Instructions to follow
Please reproduce exactly the line that contains "(payload : option string)" and every line after it through the end of the records below, adding nothing else.

Given records
━━━━

Inductive api_response :=
| AGranted (key token : string) (fence ttl_ms : Z)
| AHeld (key : string)
| AReleased (released : bool)                 (* Released or Lost; released *)
| AExtended (extended : bool)                 (* Extended or Lost *)
| ADescribe (held : bool) (version ttl_ms : Z)
| AList (prefix : string) (locks : list (string * Z))
| APressure (spi : f64) (tier : string)
| ASocket (sub : nat)
| AOwner (owner_id : string) (fence : Z)
| AAcquired (fence : Z)
| ABusy                                       (* held, full, timeout *)
| AMulti (multi_id : string) (locks : list (string * Z))
| ACount (count : Z)
| AZero (zero : bool)
| ASemantic (token : string) (fence : Z)
| APredicatesFailed
| ADone
| AFields (fields : gmap string string)
| AStored
| APayload (payload : option string)
| ASession (session_token : string) (ttl_ms : Z)
| AHeartbeat (r : HbResult)
| AClosed (released_locks : Z).

(** [ApiError]: its status; the message is left out. *)
Inductive StatusCode := BAD_REQUEST | NOT_FOUND | INTERNAL_SERVER_ERROR | BAD_GATEWAY.
#[global] Instance status_code_eq_dec : EqDecision StatusCode.
Proof. solve_decision. Defined.

(** [impl From<Error> for ApiError]. *)
Definition api_error (e : error) : StatusCode :=
  match e with
  | InvalidConfig _ => BAD_REQUEST
  | Backend _ => BAD_GATEWAY
  | _ => INTERNAL_SERVER_ERROR
  end.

━━━━

Written solution
| APayload (payload : option string)
| ASession (session_token : string) (ttl_ms : Z)
| AHeartbeat (r : HbResult)
| AClosed (released_locks : Z).

(** [ApiError]: its status; the message is left out. *)
Inductive StatusCode := BAD_REQUEST | NOT_FOUND | INTERNAL_SERVER_ERROR | BAD_GATEWAY.
#[global] Instance status_code_eq_dec : EqDecision StatusCode.
Proof. solve_decision. Defined.

(** [impl From<Error> for ApiError]. *)
Definition api_error (e : error) : StatusCode :=
  match e with
  | InvalidConfig _ => BAD_REQUEST
  | Backend _ => BAD_GATEWAY
  | _ => INTERNAL_SERVER_ERROR
  end.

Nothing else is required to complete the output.